Consider knowledge. How do we know that we know something? Could it have been possible for the world to come to be without having to need knowledge? What are thoughts in the first place? Consider space and time. Where does the universe end? And if it doesnt end, can such a place truly exist? But if the universe has an end, what lies beyond it? Did the universe have a beginning? If so, what was there before then? And was there time before the universe came to be? All these I have pondered since I was in kindergarten. I even remember asking my nursery mates some of them. Although I realize that maybe part of the reason they did not understand me was that I hadnt matured enough to be able to articulate them clear enough. At a young age, my mind already felt oppressed by the questions I had posed upon myself. And for the longest time I would have nightmares and sickness in my gut because of the overwhelming uncertainty that set into my soul as I realized that I had no definitive answers to these questions at all. All this until I realized with the Psalmist that, when I thought how to understand this, it seemed to me a wearisome task, until I went into the sanctuary of God; then I discerned their end (Psalm 73:17-18).

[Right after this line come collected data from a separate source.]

Lemma wp_PutTaskSpec spec md l w Φ :
  ts_Metadata spec = Some md → versions w (md_Type md) = Some l →
  (∀ w', let uid := uid_of spec md in
     w' ≡ w_put ns WfTaskSpecVer (md_Type md) (DTaskSpecVersions (mkTaskSpecVersions (l ++ [uid])))
            (w_pub (task_created (with_uid spec md uid))
               (w_put ns WfTaskSpec uid (DTaskSpec (with_uid spec md uid)) w)) →
     Φ w' (Ok uid)) →
  wp (PutTaskSpec ctx spec) w Φ.
Proof.
  intros Hmd Hl HΦ. unfold PutTaskSpec. wp_steps. apply wp_nsKVs; [done|]. intros w1 Hw1 _.
  wp_steps. unfold CreateUID. wp_steps. rewrite Hmd. wp_steps. fold (uid_of spec md).
  set (uid := uid_of spec md) in *. unfold ensureServiceTaskConsumer. wp_steps.
  apply wp_natsConsumer. intros w2 Hw2. wp_steps. apply wp_SaveObj; [done|]. intros w3 Hw3. wp_steps.
  unfold check. wp_steps.
  apply (wp_UpdateObj_run NF _ _ _ _ (mkTaskSpecVersions l)).
  { rewrite <-(versions_unmarshal w _ l Hl). rewrite Hw3, Hw2, Hw1.
    by rewrite w_get_put_ne by done. }
  intros w4 Hw4. unfold put_version. cbv zeta. wp_steps. simpl tsv_Id.
  rewrite bool_decide_false by (by destruct l). wp_steps. split; [done|].
  intros w5 Hw5. cbn [fst snd]. wp_steps. apply HΦ. rewrite Hw5, w_next_equiv, !w_put_pub, Hw4, Hw3, Hw2, Hw1. done.
Qed.

(** (C35) A task specification that was registered can be fetched by the
    identifier registration returned, is the current version of its task's name
    behind all earlier ones, and was announced once. *)
Theorem PutTaskSpec_roundtrip spec md l w :
  ts_Metadata spec = Some md → versions w (md_Type md) = Some l →
  wp (PutTaskSpec ctx spec) w (returns (λ w' uid,
    wp (GetTaskSpecByUID ctx uid) w' (returns (λ _ s, s = with_uid spec md uid)) ∧
    wp (GetTaskSpecUID ctx (md_Type md)) w' (returns (λ _ u, u = uid)) ∧
    versions w' (md_Type md) = Some (l ++ [uid]) ∧
    w_out w' = w_out w ++ [task_created (with_uid spec md uid)])).
Proof.
  intros Hmd Hl. apply (wp_PutTaskSpec spec md l); [done..|]. simpl. intros w' Hw'.
  set (uid := uid_of spec md) in *. split; [|split; [|split]].
  - eapply wp_GetTaskSpecByUID; [|by intros]. rewrite Hw', w_get_put_ne, w_get_pub by done.
    apply w_get_put_eq.
  - eapply wp_GetTaskSpecUID; [|by intros]. by rewrite Hw', w_get_put_eq.
  - unfold versions. by rewrite Hw', w_get_put_eq.
  - by rewrite Hw'.
Qed.

(** One turn of [DeprecateTaskSpec]. *)
Definition all_specs (w : World) (uids : list string) : Prop :=
  ∀ u, u ∈ uids → ∃ s, w_get w ns WfTaskSpec u = Some (DTaskSpec s).

Definition deprecated_at (w : World) (u : string) : Prop :=
  ∃ s, w_get w ns WfTaskSpec u = Some (DTaskSpec s) ∧ is_deprecated s = true.

Lemma is_deprecated_deprecated s : is_deprecated (deprecated s) = true.
Proof. by destruct s as [? ? ? [] ?]. Qed.

Definition elsewhere (uids : list string) (w w' : World) : Prop :=
  (∀ b k, ¬ (b = WfTaskSpec ∧ k ∈ uids) → w_get w' ns b k = w_get w ns b k) ∧ w_out w' = w_out w.

Lemma wp_DeprecateTaskSpec uids w Φ :
  all_specs w uids →
  (∀ w', (∀ u, u ∈ uids → deprecated_at w' u) → elsewhere uids w w' → Φ w' (Ok tt)) →
  wp (DeprecateTaskSpec ctx uids) w Φ.
Proof.
  intros Hall HΦ. unfold DeprecateTaskSpec. wp_steps. apply wp_nsKVs; [done|]. intros w1 Hw1 _.
  apply (wp_for_each (λ l w', all_specs w' l ∧ l ⊆ uids ∧
    (∀ u, u ∈ uids → u ∈ l ∨ deprecated_at w' u) ∧ elsewhere uids w w')).
  - split; [|split; [done|split; [by left|]]].
    + intros u Hu. destruct (Hall u Hu) as [s Hs]. exists s. by rewrite Hw1.
    + split; [intros b k _; by rewrite Hw1|by rewrite Hw1].
  - intros u l w2 (Hl & Hsub & Hd & Hb & Ho). destruct (Hl u) as [s Hs]; [left|]. wp_steps.
    apply (wp_check_UpdateObj NF ns WfTaskSpec u _ s); [by rewrite Hs|]. intros w3 Hw3. wp_steps.
    simpl. split; [|split; [set_solver|split]].
    + intros u' Hu'. destruct (Hl u') as [s' Hs']; [by right|].
      destruct (decide (u' = u)) as [->|Hne].
      * exists (deprecated s). by rewrite Hw3, w_get_put_eq.
      * exists s'. by rewrite Hw3, w_get_put_ne by congruence.
    + intros u' Hu'. destruct (decide (u' = u)) as [->|Hne].
      { right. exists (deprecated s). by rewrite Hw3, w_get_put_eq, is_deprecated_deprecated. }
      destruct (Hd u' Hu') as [Hin|(s' & Hs' & Hd')]; [left; by apply elem_of_cons in Hin as [->|]|].
      right. exists s'. by rewrite Hw3, w_get_put_ne by congruence.
    + split; [|by rewrite Hw3]. intros b k Hbk. rewrite Hw3, w_get_put_ne; [by apply Hb|].
      intros [= -> ->]. apply Hbk. split; [done|]. apply Hsub. left.
  - intros w' (_ & _ & Hd & He). apply HΦ; [|done]. intros u Hu.
    by destruct (Hd u Hu) as [[]%elem_of_nil|].
Qed.

(** Every service task names a specification that is stored. *)
Definition tasks_registered (w : World) (els : list Element) : Prop :=
  ∀ el, el ∈ els → el_Type el = element.ServiceTask →
    ∃ v s, el_Version el = Some v ∧ w_get w ns WfTaskSpec v = Some (DTaskSpec s).

Definition runs_deprecated (w : World) (el : Element) : Prop :=
  el_Type el = element.ServiceTask ∧ ∃ v, el_Version el = Some v ∧ deprecated_at w v.

Lemma runs_deprecated_equiv w w' el : w ≡ w' → runs_deprecated w el → runs_deprecated w' el.
Proof.
  intros Hw (Ht & v & Hv & s & Hs & Hd). split; [done|]. exists v. split; [done|]. exists s.
  by rewrite <-Hw.
Qed.

Lemma wp_checkProcessTaskDeprecation wf pid pr w Φ :
  wf_Process wf !! pid = Some pr → tasks_registered w (pr_Elements pr) →
  (∀ w' r, w' ≡ w → (r = Ok tt ∨ ∃ e, r = Err e) →
     (r = Ok tt ↔ ∀ el, el ∈ pr_Elements pr → ¬ runs_deprecated w el) → Φ w' r) →
  wp (checkProcessTaskDeprecation ctx wf pid) w Φ.
Proof.
  intros Hpr Hreg HΦ. unfold checkProcessTaskDeprecation. rewrite Hpr. wp_steps. clear Hpr.
  revert w Hreg HΦ. induction (pr_Elements pr) as [|el els IH]; intros w Hreg HΦ; simpl.
  - wp_steps. apply HΦ; [done|by left|]. split; [intros _ el []%elem_of_nil|done].
  - wp_steps. assert (tasks_registered w els) as Hreg' by (intros e He; apply Hreg; by right).
    destruct (decide (el_Type el = element.ServiceTask)) as [Ht|Ht].
    + rewrite bool_decide_true by done. destruct (Hreg el) as (v & s & Hv & Hs); [left|done|].
      rewrite Hv. wp_steps. apply (wp_GetTaskSpecByUID v s); [done|]. intros w1 Hw1.
      destruct (is_deprecated s) eqn:Hd; wp_steps.
      * apply HΦ; [done|by right; eexists|]. split; [done|]. intros Hall. exfalso.
        apply (Hall el); [left|]. split; [done|]. exists v. split; [done|]. by exists s.
      * apply IH.
        { intros e He He'. destruct (Hreg' e He He') as (v' & s' & Hv' & Hs'). exists v', s'. by rewrite Hw1. }
        intros w2 r Hw2 Hr Hiff.
        apply HΦ; [by rewrite Hw2|done|]. rewrite Hiff. split; intros Hall e He.
        -- apply elem_of_cons in He as [->|He].
           ++ intros (_ & v' & Hv' & s' & Hs' & Hd'). congruence.
           ++ intros Hrd. apply (Hall e He). by apply (runs_deprecated_equiv w).
        -- intros Hrd. apply (Hall e); [by right|]. by apply (runs_deprecated_equiv w1).
    + rewrite bool_decide_false by done. wp_steps. apply IH; [done|]. intros w2 r Hw2 Hr Hiff.
      apply HΦ; [done..|]. rewrite Hiff. split; intros Hall e He.
      * apply elem_of_cons in He as [->|He]; [by intros []|by apply Hall].
      * apply Hall. by right.
Qed.

(** Deprecation closes launches: after [DeprecateTaskSpec uids], the check a
    launch makes on a process with registered tasks passes exactly when none of
    its service tasks runs one of [uids] or a specification that was deprecated
    before; in the other cases it is an error. *)
Theorem DeprecateTaskSpec_blocks uids wf pid pr w :
  wf_Process wf !! pid = Some pr → all_specs w uids → tasks_registered w (pr_Elements pr) →
  wp (DeprecateTaskSpec ctx uids) w (returns (λ w' _,
    wp (checkProcessTaskDeprecation ctx wf pid) w' (λ _ r,
      (r = Ok tt ∨ ∃ e, r = Err e) ∧
      (r = Ok tt ↔ ∀ el u, el ∈ pr_Elements pr → el_Type el = element.ServiceTask →
         el_Version el = Some u → u ∉ uids ∧ ¬ deprecated_at w u)))).
Proof.
  intros Hpr Hall Hreg. apply wp_DeprecateTaskSpec; [done|]. intros w' Hdep [He Ho]. simpl.
  apply (wp_checkProcessTaskDeprecation wf pid pr); [done|..].
  - intros el Hel Ht. destruct (Hreg el Hel Ht) as (v & s & Hv & Hs).
    destruct (decide (v ∈ uids)) as [Hin|Hin].
    + destruct (Hdep v Hin) as (s' & Hs' & _). by exists v, s'.
    + exists v, s. by rewrite He by naive_solver.
  - intros w2 r Hw2 Hr Hiff. split; [done|]. rewrite Hiff. split.
    + intros Hno el u Hel Ht Hu. split.
      * intros Hin. apply (Hno el Hel). split; [done|]. exists u. split; [done|]. by apply Hdep.
      * intros (s & Hs & Hd). destruct (decide (u ∈ uids)) as [Hin|Hin].
        -- apply (Hno el Hel). split; [done|]. exists u. split; [done|]. by apply Hdep.
        -- apply (Hno el Hel). split; [done|]. exists u. split; [done|]. exists s.
           by rewrite He by naive_solver.
    + intros Hok el Hel (Ht & u & Hu & s & Hs & Hd). destruct (Hok el u Hel Ht Hu) as [Hin Hnd].
      apply Hnd. exists s. by rewrite <-He by naive_solver.
Qed.
End taskspec_spec.

(** The identifier does not tell all specifications apart: the hashed text
    has no separators, so two valid specifications of differently named tasks
    share their identifier whatever the hash, and the second to be registered
    replaces the first. *)
Theorem CreateUID_collision `{Env} w :
  ∃ a b : TaskSpec, ValidateTaskSpec a = Ok tt ∧ ValidateTaskSpec b = Ok tt ∧
    (md_Type <$> ts_Metadata a) ≠ (md_Type <$> ts_Metadata b) ∧
    CreateUID a w = CreateUID b w.
Proof.
  set (retry := mkDefaultTaskRetry 1 Linear 0 1000 2000 (Some (mkRetryExceeded PauseWorkflow "" "" "" ""))).
  set (beh := mkTaskBehaviour (Some retry) 1000 false false false None).
  exists (mkTaskSpec "1.0" "ServiceTask" (Some (mkTaskMetadata "" "Pay" "1.0")) (Some beh) None).
  exists (mkTaskSpec "1.0" "ServiceTask" (Some (mkTaskMetadata "" "Pay1" ".0")) (Some beh) None).
  done.
Qed.

(** ** Examples *)
Definition ex_spec : TaskSpec :=
  mkTaskSpec "1.0" "ServiceTask" (Some (mkTaskMetadata "" "Pay" "1.0"))
    (Some (mkTaskBehaviour None 1000 false false false None)) None.

Definition ex_task_ctx : Ctx := mkCtx (Some "ns") (Some "cid") ∅.

Lemma PutTaskSpec_roundtrip_witness :
  wp (PutTaskSpec (H := sim) ex_task_ctx ex_spec) world_init (returns (λ w' uid,
    wp (GetTaskSpecByUID ex_task_ctx uid) w' (returns (λ _ s, ts_Version s = "1.0")))).
Proof.
  eapply wp_mono; [|apply (PutTaskSpec_roundtrip sim_NoFaults ex_task_ctx ex_spec
    (mkTaskMetadata "" "Pay" "1.0") []); reflexivity].
  intros w' [uid| |]; simpl; [|done|done]. intros (Hs & _). eapply wp_mono; [|exact Hs].
  intros w2 [s| |]; simpl; [|done|done]. by intros ->.
Defined.

Definition ex_service : Element :=
  mkElement "pay" "" element.ServiceTask "" "Pay" None None None "" "" "" [] None ∅ ∅ None [] None
    None (Some "u1") None false.
Definition ex_task_wf : Workflow :=
  mkWorkflow "W" {["P" := mkProcess [ex_service] "P" None]} [] [] "" None ∅ "".

Lemma DeprecateTaskSpec_blocks_witness :
  wp (DeprecateTaskSpec (H := sim) ex_task_ctx ["u1"])
    (w_put "ns" WfTaskSpec "u1" (DTaskSpec ex_spec) world_init) (returns (λ w' _,
    wp (checkProcessTaskDeprecation ex_task_ctx ex_task_wf "P") w' (λ _ r, ∃ e, r = Err e))).
Proof.
  eapply wp_mono; [|apply (DeprecateTaskSpec_blocks sim_NoFaults ex_task_ctx ["u1"] ex_task_wf "P"
    (mkProcess [ex_service] "P" None))].
  - intros w' [[]| |]; simpl; [|done|done]. intros Hc. eapply wp_mono; [|exact Hc].
    intros w2 r ([->|He] & Hiff); [|done]. destruct Hiff as [Hf _].
    destruct (Hf eq_refl ex_service "u1") as [Hn _]; [left|done|done|]. destruct Hn. left.
  - reflexivity.
  - intros u ->%list_elem_of_singleton. by exists ex_spec.
  - intros el ->%list_elem_of_singleton _. by exists "u1", ex_spec.
Defined.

If the entire universe was the result of some random occurrence, devoid of purpose and design by a certain Maker, how could consciousness come to be? If there was nothing in the universe when time began, how could an eternally inert nothing beget something? If we are simply evolved versions of atoms in motion, why should we care what happens to a child is the victim of unconscionable and irreversible abuse? With an eternal, all-powerful, uncreated, dignified, loving, omniscient, just and good Maker, the mystery ends and the puzzle is solved. With the Biblical God, all existentially disturbing questions find their peaceful conclusions.